Below are some records; quote exactly the lines from the one that contains "(* ===== verification/Scopes.v ===== *)" through the one that contains "if existsb (fun", inclusive, and no others.

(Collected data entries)
============================================================

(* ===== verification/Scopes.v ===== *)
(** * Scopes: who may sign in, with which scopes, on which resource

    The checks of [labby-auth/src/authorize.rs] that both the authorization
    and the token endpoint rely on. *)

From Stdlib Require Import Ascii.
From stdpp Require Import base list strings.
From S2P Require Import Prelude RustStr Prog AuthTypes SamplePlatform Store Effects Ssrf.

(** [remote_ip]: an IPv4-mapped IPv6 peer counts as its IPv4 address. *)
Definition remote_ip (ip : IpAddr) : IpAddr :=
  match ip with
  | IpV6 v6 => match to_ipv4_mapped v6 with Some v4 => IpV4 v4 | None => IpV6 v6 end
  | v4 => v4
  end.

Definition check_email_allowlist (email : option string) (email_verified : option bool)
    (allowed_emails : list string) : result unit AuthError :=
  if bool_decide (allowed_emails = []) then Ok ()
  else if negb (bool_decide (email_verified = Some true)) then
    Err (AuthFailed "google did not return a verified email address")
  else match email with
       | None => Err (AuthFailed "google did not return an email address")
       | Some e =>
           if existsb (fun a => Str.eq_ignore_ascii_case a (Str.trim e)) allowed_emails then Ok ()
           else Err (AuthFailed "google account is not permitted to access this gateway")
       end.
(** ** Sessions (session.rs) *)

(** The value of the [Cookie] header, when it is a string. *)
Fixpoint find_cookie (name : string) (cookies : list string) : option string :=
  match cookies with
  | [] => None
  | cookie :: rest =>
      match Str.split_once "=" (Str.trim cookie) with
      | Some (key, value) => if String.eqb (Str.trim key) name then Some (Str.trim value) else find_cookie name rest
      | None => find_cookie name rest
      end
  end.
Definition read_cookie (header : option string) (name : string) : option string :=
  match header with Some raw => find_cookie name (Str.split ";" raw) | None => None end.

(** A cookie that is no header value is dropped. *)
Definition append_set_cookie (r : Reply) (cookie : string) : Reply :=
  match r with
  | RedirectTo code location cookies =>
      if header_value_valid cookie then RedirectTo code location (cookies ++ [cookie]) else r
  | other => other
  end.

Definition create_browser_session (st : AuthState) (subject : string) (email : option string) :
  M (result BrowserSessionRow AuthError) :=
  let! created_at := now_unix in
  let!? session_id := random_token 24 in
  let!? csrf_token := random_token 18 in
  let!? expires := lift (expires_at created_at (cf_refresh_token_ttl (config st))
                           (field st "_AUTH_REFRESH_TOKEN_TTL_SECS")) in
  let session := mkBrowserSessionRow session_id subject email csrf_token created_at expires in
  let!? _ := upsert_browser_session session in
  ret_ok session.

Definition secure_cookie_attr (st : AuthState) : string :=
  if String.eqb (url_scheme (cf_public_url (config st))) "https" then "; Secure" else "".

============================================================

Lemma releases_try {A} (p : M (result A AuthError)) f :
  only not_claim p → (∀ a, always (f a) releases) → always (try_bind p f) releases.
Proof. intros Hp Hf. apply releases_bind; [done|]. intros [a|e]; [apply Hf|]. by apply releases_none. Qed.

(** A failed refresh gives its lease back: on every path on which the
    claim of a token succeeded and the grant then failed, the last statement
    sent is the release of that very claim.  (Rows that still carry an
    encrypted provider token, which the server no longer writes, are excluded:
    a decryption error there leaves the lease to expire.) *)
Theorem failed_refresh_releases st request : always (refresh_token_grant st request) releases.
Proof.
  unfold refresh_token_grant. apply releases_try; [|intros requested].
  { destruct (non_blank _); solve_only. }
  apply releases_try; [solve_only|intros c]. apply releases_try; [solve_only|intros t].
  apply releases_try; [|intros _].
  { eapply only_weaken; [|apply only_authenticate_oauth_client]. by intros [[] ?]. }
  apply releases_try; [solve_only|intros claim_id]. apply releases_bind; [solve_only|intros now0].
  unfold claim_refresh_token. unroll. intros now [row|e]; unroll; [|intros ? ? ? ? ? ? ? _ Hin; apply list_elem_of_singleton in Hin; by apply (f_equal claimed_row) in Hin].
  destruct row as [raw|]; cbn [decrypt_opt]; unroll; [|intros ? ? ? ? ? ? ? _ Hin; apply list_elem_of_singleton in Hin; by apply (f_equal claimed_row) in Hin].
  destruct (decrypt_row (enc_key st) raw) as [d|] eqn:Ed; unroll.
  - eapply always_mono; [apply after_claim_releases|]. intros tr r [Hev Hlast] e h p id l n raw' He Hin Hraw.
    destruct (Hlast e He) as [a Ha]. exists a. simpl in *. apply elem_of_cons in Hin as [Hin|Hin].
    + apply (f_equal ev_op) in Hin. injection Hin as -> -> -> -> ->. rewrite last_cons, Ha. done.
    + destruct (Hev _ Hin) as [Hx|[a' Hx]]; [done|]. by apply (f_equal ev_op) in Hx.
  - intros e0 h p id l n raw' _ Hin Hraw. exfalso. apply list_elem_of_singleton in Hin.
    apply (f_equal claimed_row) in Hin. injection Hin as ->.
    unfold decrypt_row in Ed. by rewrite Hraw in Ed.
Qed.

============================================================

**WRITTEN RESPONSE**
(* ===== verification/Scopes.v ===== *)
(** * Scopes: who may sign in, with which scopes, on which resource

    The checks of [labby-auth/src/authorize.rs] that both the authorization
    and the token endpoint rely on. *)

From Stdlib Require Import Ascii.
From stdpp Require Import base list strings.
From S2P Require Import Prelude RustStr Prog AuthTypes SamplePlatform Store Effects Ssrf.

(** [remote_ip]: an IPv4-mapped IPv6 peer counts as its IPv4 address. *)
Definition remote_ip (ip : IpAddr) : IpAddr :=
  match ip with
  | IpV6 v6 => match to_ipv4_mapped v6 with Some v4 => IpV4 v4 | None => IpV6 v6 end
  | v4 => v4
  end.

Definition check_email_allowlist (email : option string) (email_verified : option bool)
    (allowed_emails : list string) : result unit AuthError :=
  if bool_decide (allowed_emails = []) then Ok ()
  else if negb (bool_decide (email_verified = Some true)) then
    Err (AuthFailed "google did not return a verified email address")
  else match email with
       | None => Err (AuthFailed "google did not return an email address")
       | Some e =>
           if existsb (fun a => Str.eq_ignore_ascii_case a (Str.trim e)) allowed_emails then Ok ()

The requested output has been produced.